Table 1. Summary of survey responses (n = 322)

CCTSI, Colorado Clinical and Translational Science Institute.

+ Number of respondents reporting children in the home * Sample includes families with more than one child in the home. *T.05: Basic research; T1: Preclinical studies (phase 1 trials); T2: Clinical efficacy and effectiveness (Phase 2–3 trials); T3: Translation to practice, health services, dissemination and implementation research; T4; population level outcomes research for global impact.

Very few respondents reported a history of remote work experience, with 51% (n = 163) indicating they had never worked remotely and 26% (n = 83) reported working remotely only 1 day a week prior to the pandemic. Only 24% (n = 76) of respondents indicated they had previously worked from home >2 days a week (Table 1). There was no significant association between remote workdays prior to COVID-19 and educational degree, professional degree, gender, research role, faculty investigator position, or transitional research spectrum.
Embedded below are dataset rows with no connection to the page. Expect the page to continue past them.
Definition hola : WAMessage :=
  {| key_remoteJid := Some "595981000111@s.whatsapp.net"; key_fromMe := false;
     key_id := Some "3EB0A1"; message_conversation := Some "hola";
     message_extendedText := None; message_imageCaption := None;
     pushName := Some "Ana" |}.

Definition lead_marta : Lead :=
  {| lead_id := 1; lead_name := "Marta"; lead_phone := "+595961444555";
     lead_email := None; lead_country := "Paraguay"; lead_source := None;
     lead_notes := None; lead_customFields := None; lead_value := Some "0.00";
     lead_commission := Some "5000.00"; lead_assignedToId := None;
     lead_whatsappNumberId := None; lead_pipelineStageId := Some 11;
     lead_kanbanOrder := Some 4; lead_createdAt := None; lead_updatedAt := None;
     lead_lastContactedAt := None |}.

(** Two pipelines, the second the default one with stage 11 first, and one
    lead in that stage. *)
Definition store_pipeline : Store :=
  {| leads := {| rows := [lead_marta]; next_id := 2 |};
     conversations := empty_table; chatMessages := empty_table;
     pipelines := [ {| pipeline_id := 1; pipeline_isDefault := false |};
                    {| pipeline_id := 2; pipeline_isDefault := true |} ];
     pipelineStages :=
       [ {| stage_id := 10; stage_pipelineId := 2; stage_order := 2 |};
         {| stage_id := 11; stage_pipelineId := 2; stage_order := 1 |};
         {| stage_id := 12; stage_pipelineId := 1; stage_order := 0 |} ];
     whatsappNumbers := [7]; campaigns := [];
     campaignRecipients := empty_table; appSettings := empty_table |}.

(** A message in a group chat. *)
Definition group_hola : WAMessage :=
  {| key_remoteJid := Some "120363000000000000@g.us"; key_fromMe := false;
     key_id := Some "3EB0A2"; message_conversation := Some "hola";
     message_extendedText := None; message_imageCaption := None;
     pushName := Some "Ana" |}.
An association was noted between prior remote workdays and reported interference with research (P = 0.018) and stopping of research (P = 0.026). (Supplemental Material 1)

Interference of Remote Work on Research Activities

Remote work during COVID-19 was reported by 45% (n = 144) of participants to somewhat interfere with their program of research. For 31% (n = 100), remote work interfered to a great extent. Interference with research activities was reported mostly by those with an educational degree of a PhD (P = 0.005), a professional degree of a medical doctor (P = 0.025), a research role of a faculty investigator (P = 0.037), and transitional research spectrum of Translation to Patients (P < 0.001). A relationship was noted between those who reported interference with research activities and plans to stop some research (P < 0.001) (Table 2).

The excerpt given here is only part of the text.